As HR leaders, we’re always focused on culture in the workplace – measuring employee engagement on a cultural level, improving morale and the culture that our employer brand represents. Particularly in the tech sector, competition has become hard-wired into so many company’s cultures, including hack-a-thons and internal time to market goals, leaderboards, and awards for being the fastest, best and most innovative. But what does this do to the culture of our workplace?
Episode 255 – When Competition Is Bad in the Workplace with Ariel Ezrachi (@ArielEzrachi)
This is exactly what I asked Ariel Ezrachi, the Slaughter and May Professor of Competition Law at the University of Oxford and the Director of the University of Oxford Centre for Competition Law and Policy. He is the author of Competition Overdose: How Free Market Mythology Transformed Us from Citizen Kings to Market Servants.

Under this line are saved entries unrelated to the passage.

Record redsocks_instance := Instance {
  config : redsocks_config;
  listener : event;
  i_clients : list nat;  (** newest first *)
  relay_ss : relay_subsys;
  last_auth_query : option (list Z);  (** http_auth *)
  last_auth_count : Z;  (** http_auth *)
}.

Definition with_config (g : redsocks_config -> redsocks_config) (r : redsocks_instance) : redsocks_instance :=
  Instance (g (config r)) (listener r) (i_clients r) (relay_ss r) (last_auth_query r) (last_auth_count r).
Definition with_listener (g : event -> event) (r : redsocks_instance) : redsocks_instance :=
  Instance (config r) (g (listener r)) (i_clients r) (relay_ss r) (last_auth_query r) (last_auth_count r).
Definition with_i_clients (g : list nat -> list nat) (r : redsocks_instance) : redsocks_instance :=
  Instance (config r) (listener r) (g (i_clients r)) (relay_ss r) (last_auth_query r) (last_auth_count r).
Definition with_relay_ss (g : relay_subsys -> relay_subsys) (r : redsocks_instance) : redsocks_instance :=
  Instance (config r) (listener r) (i_clients r) (g (relay_ss r)) (last_auth_query r) (last_auth_count r).
Definition with_last_auth_query (g : option (list Z) -> option (list Z)) (r : redsocks_instance) : redsocks_instance :=
  Instance (config r) (listener r) (i_clients r) (relay_ss r) (g (last_auth_query r)) (last_auth_count r).
Definition with_last_auth_count (g : Z -> Z) (r : redsocks_instance) : redsocks_instance :=
  Instance (config r) (listener r) (i_clients r) (relay_ss r) (last_auth_query r) (g (last_auth_count r)).

Record world := World {
  w_script : list Z;  (** answers of the environment *)
  w_evscript : list Z;  (** answers of the event backend *)
  instances : list nat;
  w_inst : gmap nat redsocks_instance;
  w_clients : gmap nat redsocks_client;
  w_next : nat;  (** identity of the next client *)
  redsocks_conn : Z;
  accept_backoff_ms : Z;
  accept_backoff_ev : option timeval;  (** pending timeout *)
  w_closed : list Z;  (** descriptors closed, latest first *)
}.

Definition with_w_script (g : list Z -> list Z) (r : world) : world :=
  World (g (w_script r)) (w_evscript r) (instances r) (w_inst r) (w_clients r) (w_next r) (redsocks_conn r) (accept_backoff_ms r) (accept_backoff_ev r) (w_closed r).
Definition with_w_evscript (g : list Z -> list Z) (r : world) : world :=
  World (w_script r) (g (w_evscript r)) (instances r) (w_inst r) (w_clients r) (w_next r) (redsocks_conn r) (accept_backoff_ms r) (accept_backoff_ev r) (w_closed r).
Definition with_instances (g : list nat -> list nat) (r : world) : world :=
  World (w_script r) (w_evscript r) (g (instances r)) (w_inst r) (w_clients r) (w_next r) (redsocks_conn r) (accept_backoff_ms r) (accept_backoff_ev r) (w_closed r).
Definition with_w_inst (g : gmap nat redsocks_instance -> gmap nat redsocks_instance) (r : world) : world :=
  World (w_script r) (w_evscript r) (instances r) (g (w_inst r)) (w_clients r) (w_next r) (redsocks_conn r) (accept_backoff_ms r) (accept_backoff_ev r) (w_closed r).
Definition with_w_clients (g : gmap nat redsocks_client -> gmap nat redsocks_client) (r : world) : world :=
  World (w_script r) (w_evscript r) (instances r) (w_inst r) (g (w_clients r)) (w_next r) (redsocks_conn r) (accept_backoff_ms r) (accept_backoff_ev r) (w_closed r).
Definition with_w_next (g : nat -> nat) (r : world) : world :=
  World (w_script r) (w_evscript r) (instances r) (w_inst r) (w_clients r) (g (w_next r)) (redsocks_conn r) (accept_backoff_ms r) (accept_backoff_ev r) (w_closed r).
Definition with_redsocks_conn (g : Z -> Z) (r : world) : world :=
  World (w_script r) (w_evscript r) (instances r) (w_inst r) (w_clients r) (w_next r) (g (redsocks_conn r)) (accept_backoff_ms r) (accept_backoff_ev r) (w_closed r).
Definition with_accept_backoff_ms (g : Z -> Z) (r : world) : world :=
  World (w_script r) (w_evscript r) (instances r) (w_inst r) (w_clients r) (w_next r) (redsocks_conn r) (g (accept_backoff_ms r)) (accept_backoff_ev r) (w_closed r).
Definition with_accept_backoff_ev (g : option timeval -> option timeval) (r : world) : world :=
  World (w_script r) (w_evscript r) (instances r) (w_inst r) (w_clients r) (w_next r) (redsocks_conn r) (accept_backoff_ms r) (g (accept_backoff_ev r)) (w_closed r).
Definition with_w_closed (g : list Z -> list Z) (r : world) : world :=
  World (w_script r) (w_evscript r) (instances r) (w_inst r) (w_clients r) (w_next r) (redsocks_conn r) (accept_backoff_ms r) (accept_backoff_ev r) (g (w_closed r)).

(** ** The monad *)

Inductive fault :=
  | AssertFailed (line : Z) | UseAfterFree (client : nat) | NullDeref | OutOfBounds | DoubleFree.

Inductive outcome (A : Type) := Ret (a : A) (w : world) | Fault (f : fault) (w : world).
Arguments Ret {A} a w.
Arguments Fault {A} f w.

Definition M (A : Type) : Type := world -> outcome A.

Definition ret {A} (a : A) : M A := fun w => Ret a w.
Definition bind {A B} (m : M A) (k : A -> M B) : M B :=
  fun w => match m w with Ret a w' => k a w' | Fault f w' => Fault f w' end.
Definition raise {A} (f : fault) : M A := fun w => Fault f w.

Declare Scope red_scope.
Delimit Scope red_scope with red.
Notation "'let!' x := m 'in' k" := (bind m (fun x => k))
  (at level 10, x pattern, m at level 200, k at level 200) : red_scope.
Notation "m ';;' k" := (bind m (fun _ => k)) (at level 100, right associativity) : red_scope.
Open Scope red_scope.

Definition get : M world := fun w => Ret w w.
Definition modify (g : world -> world) : M unit := fun w => Ret tt (g w).
Definition gets {A} (g : world -> A) : M A := fun w => Ret (g w) w.

Definition when (b : bool) (m : M unit) : M unit := if b then m else ret tt.
Definition assert_ (line : Z) (b : bool) : M unit := if b then ret tt else raise (AssertFailed line).

(** The next answer of the environment. *)
Definition sys : M Z :=
  fun w => match w_script w with
           | [] => Ret 0 w
           | r :: s => Ret r (with_w_script (fun _ => s) w)
           end.

(** The next answer of the event backend. *)
Definition sys_ev : M Z :=
  fun w => match w_evscript w with
           | [] => Ret 0 w
           | r :: s => Ret r (with_w_evscript (fun _ => s) w)
           end.

(** Left fold with effects. *)
Fixpoint fold_m {A B} (f : B -> A -> M B) (l : list A) (b : B) : M B :=
  match l with
  | [] => ret b
  | x :: l => let! b := f b x in fold_m f l b
  end.

(** Iterates over a list captured beforehand ([list_for_each_entry_safe]). *)
Fixpoint for_each {A} (l : list A) (f : A -> M unit) : M unit :=
  match l with
  | [] => ret tt
  | x :: l => f x ;; for_each l f
  end.

(** ** Access to the store *)

Definition get_client (c : nat) : M redsocks_client :=
  fun w => match w_clients w !! c with
           | Some x => Ret x w
           | None => Fault (UseAfterFree c) w
           end.

Definition upd_client (c : nat) (g : redsocks_client -> redsocks_client) : M unit :=
  let! x := get_client c in
  modify (with_w_clients (fun m => <[c := g x]> m)).

(** Instances live as long as the program runs; [inst_default] is never read
    from a well-formed world. *)
Definition inst_default : redsocks_instance :=
  Instance (Config (SockAddr 0 0 0) (SockAddr 0 0 0) None None None 0 false DISCLOSE_NONE ONFAIL_CLOSE)
    event_blank [] socks5_subsys None 0.

Definition get_inst (i : nat) : M redsocks_instance :=
  fun w => Ret (default inst_default (w_inst w !! i)) w.

Definition upd_inst (i : nat) (g : redsocks_instance -> redsocks_instance) : M unit :=
  modify (with_w_inst (fun m => alter g i m)).

(** The two bufferevents of a client. *)
Inductive side := Sclient | Srelay.

#[export] Instance side_eq : EqDecision side.
Proof. solve_decision. Defined.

Ariel said that “the assumption is that competition will always deliver the best results, so we have this notion when we face any problem in our modern life, if we don’t have another remedy, then just unleash competition and the wonderful and mysterious market forces will optimise. We will get lower prices, better outcomes, more efficiency, more innovation.” In his book, Ariel explains, “we explore instances in which competition just does not deliver. We look at the way competition works outside the workplace, and then very often we assume, well, if this can deliver more when we look at markets, surely it can deliver more when we apply it inside the workplace. This is when the assumption of greater competition actually collapses within the organization and not only does not deliver, it also becomes toxic.”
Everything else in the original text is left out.